Are any of these schemes going to make a better legal profession? For a bunch of smart people, these schemes strike me as pretty darned inadequate, both for law students, for the profession or, most importantly, for clients. But then, if we leave it up to the lawprofs, what should we expect?
“Though I may not, like them, be able to quote other authors, I shall rely on that which is much greater and more worthy— on experience, the mistress of their Masters. They go about puffed up and pompous, dressed and decorated with [the fruits], not of their own labours, but of those of others. And they will not allow me my own. They will scorn me as an inventor; but how much more might they— who are not inventors but vaunters and declaimers of the works of others— be blamed.”
– Leonardo da Vinci
I think the solution lays outside of law schools. It’s up to the segment of practicing lawyers who care about the future of the profession to become inventors.
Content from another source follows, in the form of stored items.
Lemma bread_miss g l n :
  g_quiet g -> cache_ok l (g_val g) -> 0 <= n < disksize -> List.find (hit 1 n (g_val g)) l = None ->
  exists g' i x, bread me mypid disksize 1 n g = Ret i g' /\ g_quiet g' /\ got (g_val g) n i x /\
    g_val g' = upd_buf i (fun _ => x) (g_val g) /\ List.find (free (g_val g)) (rev l) = Some i.
Proof.
  intros Hg [H1 H2 H3 H4 H5 H6 H7 H8 H9] Hn Ef. set (c := g_val g) in *.
  destruct H1 as [Hp Hnd]. apply NoDup_cons in Hnd as [Hh _].
  assert (Hll : length l = NBUF) by (rewrite H2; apply length_seq).
  assert (Hnone : forall j, (j < NBUF)%nat -> ~ (b_dev (buf_at c j) = 1 /\ b_blockno (buf_at c j) = n)).
  { intros j Hj Hc. apply (order_in l j H2) in Hj. pose proof (List.find_none _ _ Ef j Hj) as Hf.
    by rewrite (proj2 (hit_spec 1 n c j) Hc) in Hf. }
  assert (exists i, List.find (free c) (rev l) = Some i /\ (i < NBUF)%nat /\ is_dirty (buf_at c i) = false) as (i & Ei & Hi & Hcl).
  { destruct (List.find (free c) (rev l)) as [i|] eqn:Ei.
    - exists i. split; [done|]. apply List.find_some in Ei as [Hi [_ Hd]%andb_true_iff].
      rewrite land_dirty in Hd. split; [apply (order_in l i H2); by apply in_rev|].
      unfold is_dirty. by destruct (Z.testbit _ 2).
    - exfalso. destruct H8 as (i & Hi & Hd). assert (Hin : In i (rev l)) by (apply -> in_rev; by apply (order_in l i H2)).
      pose proof (List.find_none _ _ Ei i Hin) as Hf. unfold free in Hf. rewrite land_dirty in Hf.
      unfold is_dirty in Hd. rewrite Hd, (proj1 (H4 i Hi)) in Hf. done. }
  destruct (H4 i Hi) as (Hr & Hl & Hlen).
  unfold bread, bget. unfold mbind at 1, M_MBind, M_bind. fold (M_MBind (guarded bcache)).
  rewrite (bind_eq _ _ _ _ _ (g_acquire_run me g Hg)), (bind_eq _ _ _ _ _ (g_get_run me g _ _)). fold c.
  rewrite (bind_eq _ _ _ _ _ (scan_fwd_run c 1 n head l SCAN_FUEL _ Hp Hh ltac:(unfold SCAN_FUEL; lia))), Ef.
  rewrite (bind_eq _ _ _ _ _ (scan_back_run c l head SCAN_FUEL _ Hp Hh ltac:(unfold SCAN_FUEL; lia))), Ei.
  rewrite (bind_eq _ _ _ _ _ (g_mod_run me _ g _ _)), (bind_eq _ _ _ _ _ (g_release_run me g _ _ Hg)).
  set (g1 := out_cs g _ _). assert (Hg1 : g_quiet g1) by (by apply out_cs_quiet).
  assert (Hl1 : b_lock (buf_at (g_val g1) i) = Sleeplock.initsleeplock).
  { unfold g1. cbn [out_cs g_val]. rewrite buf_at_upd_eq by lia. exact Hl. }
  destruct (acquire_lock_run g1 i Hg1 Hl1) as (g2 & E2 & Hg2 & V2). rewrite (bind_eq _ _ _ _ _ E2).
  cbn [mret M_MRet M_ret]. rewrite (bind_eq g_get _ g2 (g_val g2) g2 eq_refl).
  set (x0 := mk_buf 0 1 n held_lock 1 (b_data (buf_at c i))).
  assert (V2' : g_val g2 = upd_buf i (fun _ => x0) c).
  { rewrite V2. unfold g1. cbn [out_cs g_val]. by rewrite upd_buf_twice, (upd_buf_eq i _ (fun _ => x0)) by (done || lia). }
  assert (Hx0 : buf_at (g_val g2) i = x0) by (rewrite V2', buf_at_upd_eq by lia; done).
  rewrite Hx0. change (Z.land (b_flags x0) B_VALID =? 0) with true. cbn [when].
  destruct (iderw_read_run g2 i Hg2) as (g3 & E3 & Hg3 & V3); rewrite ?Hx0; cbn; try done; try lia.
  { rewrite V2', upd_buf_length. lia. }
  rewrite (bind_eq _ _ _ _ _ E3). exists g3, i, (mk_buf 2 1 n held_lock 1 (bdisk c n)).
  split; [reflexivity|]. split; [done|]. split.
  - constructor; cbn [b_dev b_blockno b_data b_refcnt b_lock]; fold c; rewrite ?Hcl; try done;
      [symmetry; by apply view_uncached|by intros ??; auto].
  - split; [|done]. rewrite V3, V2'. rewrite upd_buf_twice. by apply upd_buf_eq; [lia|].
Qed.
Find complex, messy, and new solutions to the scores of new lawyers coming into the practice in the next ten years. Traditional mentoring, digital solutions, support groups in bar associations, incubators, and things that haven’t been thought of yet.
It will not go smoothly. There will be failures. But no group is better suited to actively take on risk and embrace change than practicing lawyers. By the time law schools are willing to change, the damage will have been done to an entire generation of lawyers.